Start of Data section

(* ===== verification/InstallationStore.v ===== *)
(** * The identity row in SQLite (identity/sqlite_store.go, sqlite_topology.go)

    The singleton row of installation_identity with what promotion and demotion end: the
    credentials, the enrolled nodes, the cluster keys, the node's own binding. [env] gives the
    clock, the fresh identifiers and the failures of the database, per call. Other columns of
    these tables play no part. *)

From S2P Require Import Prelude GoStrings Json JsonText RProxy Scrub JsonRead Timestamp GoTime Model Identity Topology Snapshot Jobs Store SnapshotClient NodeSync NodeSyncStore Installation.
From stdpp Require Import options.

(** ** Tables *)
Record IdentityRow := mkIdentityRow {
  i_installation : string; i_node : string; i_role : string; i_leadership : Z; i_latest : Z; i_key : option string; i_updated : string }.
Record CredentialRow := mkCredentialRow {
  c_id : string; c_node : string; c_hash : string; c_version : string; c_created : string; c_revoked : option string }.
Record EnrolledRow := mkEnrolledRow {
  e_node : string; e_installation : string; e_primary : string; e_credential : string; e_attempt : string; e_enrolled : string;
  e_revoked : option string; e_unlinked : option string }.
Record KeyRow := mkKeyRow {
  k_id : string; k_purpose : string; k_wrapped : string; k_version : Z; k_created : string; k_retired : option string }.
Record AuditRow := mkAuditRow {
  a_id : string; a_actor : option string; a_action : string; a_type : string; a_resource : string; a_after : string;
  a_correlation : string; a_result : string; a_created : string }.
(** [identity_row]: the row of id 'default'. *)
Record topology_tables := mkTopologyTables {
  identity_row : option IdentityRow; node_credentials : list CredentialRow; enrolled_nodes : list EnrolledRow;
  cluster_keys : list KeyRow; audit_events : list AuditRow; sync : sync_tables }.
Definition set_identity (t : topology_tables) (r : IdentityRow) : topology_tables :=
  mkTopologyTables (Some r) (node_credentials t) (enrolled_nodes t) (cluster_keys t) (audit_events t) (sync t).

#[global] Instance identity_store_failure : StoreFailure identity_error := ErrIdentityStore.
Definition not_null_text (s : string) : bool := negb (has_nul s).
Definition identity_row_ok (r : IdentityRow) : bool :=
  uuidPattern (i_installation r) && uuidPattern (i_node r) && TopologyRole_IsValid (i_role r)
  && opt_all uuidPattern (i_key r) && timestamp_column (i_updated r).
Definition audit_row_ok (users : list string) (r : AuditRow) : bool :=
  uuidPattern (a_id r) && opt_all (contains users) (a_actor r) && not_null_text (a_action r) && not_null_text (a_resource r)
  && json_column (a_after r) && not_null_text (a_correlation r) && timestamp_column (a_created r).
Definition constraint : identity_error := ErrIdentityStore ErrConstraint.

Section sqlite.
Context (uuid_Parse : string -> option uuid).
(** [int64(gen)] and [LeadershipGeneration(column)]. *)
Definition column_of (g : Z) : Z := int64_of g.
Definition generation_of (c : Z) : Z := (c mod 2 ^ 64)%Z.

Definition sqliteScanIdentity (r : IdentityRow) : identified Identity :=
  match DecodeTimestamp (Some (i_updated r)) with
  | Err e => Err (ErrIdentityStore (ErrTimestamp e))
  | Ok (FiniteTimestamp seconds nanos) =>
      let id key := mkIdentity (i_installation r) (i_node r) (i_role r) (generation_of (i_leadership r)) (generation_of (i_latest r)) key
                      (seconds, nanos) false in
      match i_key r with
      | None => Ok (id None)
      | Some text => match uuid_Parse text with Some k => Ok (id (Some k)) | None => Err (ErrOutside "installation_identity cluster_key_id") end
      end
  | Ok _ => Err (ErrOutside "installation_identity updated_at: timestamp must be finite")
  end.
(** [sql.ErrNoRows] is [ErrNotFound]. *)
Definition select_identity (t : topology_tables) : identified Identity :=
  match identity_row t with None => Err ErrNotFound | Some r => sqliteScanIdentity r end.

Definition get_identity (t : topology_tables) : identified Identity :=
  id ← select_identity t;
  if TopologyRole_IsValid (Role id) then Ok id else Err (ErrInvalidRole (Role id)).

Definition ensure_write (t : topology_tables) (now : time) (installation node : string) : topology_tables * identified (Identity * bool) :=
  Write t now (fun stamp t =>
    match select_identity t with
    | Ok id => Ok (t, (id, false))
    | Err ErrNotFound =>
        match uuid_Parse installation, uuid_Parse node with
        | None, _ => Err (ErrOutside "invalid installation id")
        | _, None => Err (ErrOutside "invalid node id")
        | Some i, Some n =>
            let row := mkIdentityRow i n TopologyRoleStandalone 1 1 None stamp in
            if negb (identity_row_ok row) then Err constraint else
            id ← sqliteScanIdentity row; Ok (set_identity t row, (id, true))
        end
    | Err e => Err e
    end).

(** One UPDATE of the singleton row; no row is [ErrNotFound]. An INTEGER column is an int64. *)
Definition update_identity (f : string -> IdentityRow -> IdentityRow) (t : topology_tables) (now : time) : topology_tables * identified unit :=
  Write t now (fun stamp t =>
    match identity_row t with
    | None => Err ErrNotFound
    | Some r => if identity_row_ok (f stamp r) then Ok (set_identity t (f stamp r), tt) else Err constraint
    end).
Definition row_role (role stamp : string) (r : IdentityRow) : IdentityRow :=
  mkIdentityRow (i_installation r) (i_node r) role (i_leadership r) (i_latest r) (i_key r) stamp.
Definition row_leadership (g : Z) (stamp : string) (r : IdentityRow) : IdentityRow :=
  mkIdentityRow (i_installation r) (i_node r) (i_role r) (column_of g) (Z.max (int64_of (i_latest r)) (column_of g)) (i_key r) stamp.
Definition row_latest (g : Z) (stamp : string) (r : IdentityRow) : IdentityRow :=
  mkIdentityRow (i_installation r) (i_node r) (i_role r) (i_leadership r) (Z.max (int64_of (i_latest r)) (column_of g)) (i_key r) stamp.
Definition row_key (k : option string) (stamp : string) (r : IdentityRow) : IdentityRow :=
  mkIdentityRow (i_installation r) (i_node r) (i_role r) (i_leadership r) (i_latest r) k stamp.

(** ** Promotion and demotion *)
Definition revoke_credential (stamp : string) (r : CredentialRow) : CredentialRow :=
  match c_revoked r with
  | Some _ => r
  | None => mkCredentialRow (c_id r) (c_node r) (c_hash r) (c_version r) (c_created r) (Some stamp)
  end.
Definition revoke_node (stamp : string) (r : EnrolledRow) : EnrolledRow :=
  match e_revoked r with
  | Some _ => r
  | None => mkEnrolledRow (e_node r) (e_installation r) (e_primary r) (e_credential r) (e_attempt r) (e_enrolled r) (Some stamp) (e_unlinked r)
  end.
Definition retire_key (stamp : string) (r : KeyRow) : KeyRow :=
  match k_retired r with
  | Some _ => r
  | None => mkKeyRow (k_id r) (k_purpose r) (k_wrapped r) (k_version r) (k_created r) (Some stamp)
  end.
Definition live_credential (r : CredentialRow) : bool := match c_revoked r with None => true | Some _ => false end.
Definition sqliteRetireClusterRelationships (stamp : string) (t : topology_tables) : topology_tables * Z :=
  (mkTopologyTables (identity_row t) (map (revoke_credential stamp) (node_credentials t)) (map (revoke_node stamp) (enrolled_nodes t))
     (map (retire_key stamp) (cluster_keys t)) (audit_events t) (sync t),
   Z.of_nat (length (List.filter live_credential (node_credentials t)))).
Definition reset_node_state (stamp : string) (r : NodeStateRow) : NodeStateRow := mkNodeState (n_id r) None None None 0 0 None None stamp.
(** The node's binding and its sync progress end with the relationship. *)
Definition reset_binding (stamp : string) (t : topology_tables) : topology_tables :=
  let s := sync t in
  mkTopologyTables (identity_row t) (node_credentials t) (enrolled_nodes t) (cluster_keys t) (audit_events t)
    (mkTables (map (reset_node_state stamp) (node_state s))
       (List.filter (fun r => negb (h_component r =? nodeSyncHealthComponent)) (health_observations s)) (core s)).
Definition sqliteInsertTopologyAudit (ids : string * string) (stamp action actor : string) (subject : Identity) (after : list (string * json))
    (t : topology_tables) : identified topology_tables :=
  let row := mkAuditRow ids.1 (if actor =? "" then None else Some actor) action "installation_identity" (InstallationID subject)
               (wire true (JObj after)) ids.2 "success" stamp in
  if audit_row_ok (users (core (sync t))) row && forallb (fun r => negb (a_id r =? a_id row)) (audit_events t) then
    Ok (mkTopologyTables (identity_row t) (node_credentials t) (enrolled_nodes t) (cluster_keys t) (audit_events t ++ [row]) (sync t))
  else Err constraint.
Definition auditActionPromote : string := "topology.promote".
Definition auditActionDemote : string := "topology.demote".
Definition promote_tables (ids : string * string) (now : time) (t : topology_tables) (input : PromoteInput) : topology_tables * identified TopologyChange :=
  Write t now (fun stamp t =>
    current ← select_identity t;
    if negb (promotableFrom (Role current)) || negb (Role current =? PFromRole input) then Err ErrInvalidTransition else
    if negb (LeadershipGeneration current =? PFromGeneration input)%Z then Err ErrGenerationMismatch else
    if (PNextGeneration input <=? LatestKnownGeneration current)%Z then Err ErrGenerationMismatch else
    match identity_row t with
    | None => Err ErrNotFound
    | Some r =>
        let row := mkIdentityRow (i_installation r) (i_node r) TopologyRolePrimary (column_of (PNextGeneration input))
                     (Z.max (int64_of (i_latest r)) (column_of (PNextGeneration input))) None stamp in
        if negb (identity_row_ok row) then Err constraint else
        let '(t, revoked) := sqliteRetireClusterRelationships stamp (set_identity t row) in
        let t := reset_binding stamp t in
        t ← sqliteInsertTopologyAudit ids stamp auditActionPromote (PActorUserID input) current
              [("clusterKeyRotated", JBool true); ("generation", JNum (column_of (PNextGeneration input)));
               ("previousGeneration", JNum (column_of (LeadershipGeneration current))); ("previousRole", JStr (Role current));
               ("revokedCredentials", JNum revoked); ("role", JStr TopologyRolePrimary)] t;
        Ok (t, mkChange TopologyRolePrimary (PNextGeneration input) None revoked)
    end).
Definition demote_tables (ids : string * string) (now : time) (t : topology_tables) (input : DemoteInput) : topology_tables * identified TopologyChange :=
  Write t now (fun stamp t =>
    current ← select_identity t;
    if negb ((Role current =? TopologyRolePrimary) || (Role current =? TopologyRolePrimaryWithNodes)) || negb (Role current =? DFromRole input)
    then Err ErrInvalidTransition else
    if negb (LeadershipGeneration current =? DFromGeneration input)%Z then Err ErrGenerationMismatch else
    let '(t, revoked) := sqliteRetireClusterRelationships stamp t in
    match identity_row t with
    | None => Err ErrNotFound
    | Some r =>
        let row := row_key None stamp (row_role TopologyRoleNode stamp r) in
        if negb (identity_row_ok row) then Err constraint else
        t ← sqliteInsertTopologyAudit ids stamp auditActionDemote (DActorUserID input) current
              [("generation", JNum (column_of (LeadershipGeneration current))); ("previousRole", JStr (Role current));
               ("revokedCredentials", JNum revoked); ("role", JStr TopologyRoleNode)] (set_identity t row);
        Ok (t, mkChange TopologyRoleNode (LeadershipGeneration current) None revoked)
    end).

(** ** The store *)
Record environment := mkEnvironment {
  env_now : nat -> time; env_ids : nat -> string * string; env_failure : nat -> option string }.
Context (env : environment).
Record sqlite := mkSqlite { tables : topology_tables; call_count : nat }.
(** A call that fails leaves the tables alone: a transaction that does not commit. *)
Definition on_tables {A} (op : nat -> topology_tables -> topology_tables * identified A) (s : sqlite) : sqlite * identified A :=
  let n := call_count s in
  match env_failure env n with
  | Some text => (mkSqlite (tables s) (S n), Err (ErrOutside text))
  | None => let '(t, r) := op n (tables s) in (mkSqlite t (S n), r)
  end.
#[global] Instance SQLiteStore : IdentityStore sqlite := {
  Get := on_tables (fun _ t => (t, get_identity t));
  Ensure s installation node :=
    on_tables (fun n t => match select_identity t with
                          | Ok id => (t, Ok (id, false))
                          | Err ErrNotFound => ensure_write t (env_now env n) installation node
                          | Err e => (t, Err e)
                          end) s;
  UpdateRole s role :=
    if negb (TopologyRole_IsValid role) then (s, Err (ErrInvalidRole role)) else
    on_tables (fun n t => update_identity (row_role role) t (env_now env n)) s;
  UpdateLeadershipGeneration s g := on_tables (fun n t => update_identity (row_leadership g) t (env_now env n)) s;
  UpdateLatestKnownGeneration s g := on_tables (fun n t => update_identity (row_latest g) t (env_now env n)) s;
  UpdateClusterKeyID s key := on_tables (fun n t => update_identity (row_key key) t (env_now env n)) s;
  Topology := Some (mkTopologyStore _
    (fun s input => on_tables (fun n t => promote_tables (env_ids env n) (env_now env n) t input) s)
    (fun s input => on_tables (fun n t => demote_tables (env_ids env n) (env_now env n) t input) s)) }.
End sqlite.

End of Data section

**Task to carry out**
Copy out each line in the preceding records that contains "core".

**Result below**
       (List.filter (fun r => negb (h_component r =? nodeSyncHealthComponent)) (health_observations s)) (core s)).
  if audit_row_ok (users (core (sync t))) row && forallb (fun r => negb (a_id r =? a_id row)) (audit_events t) then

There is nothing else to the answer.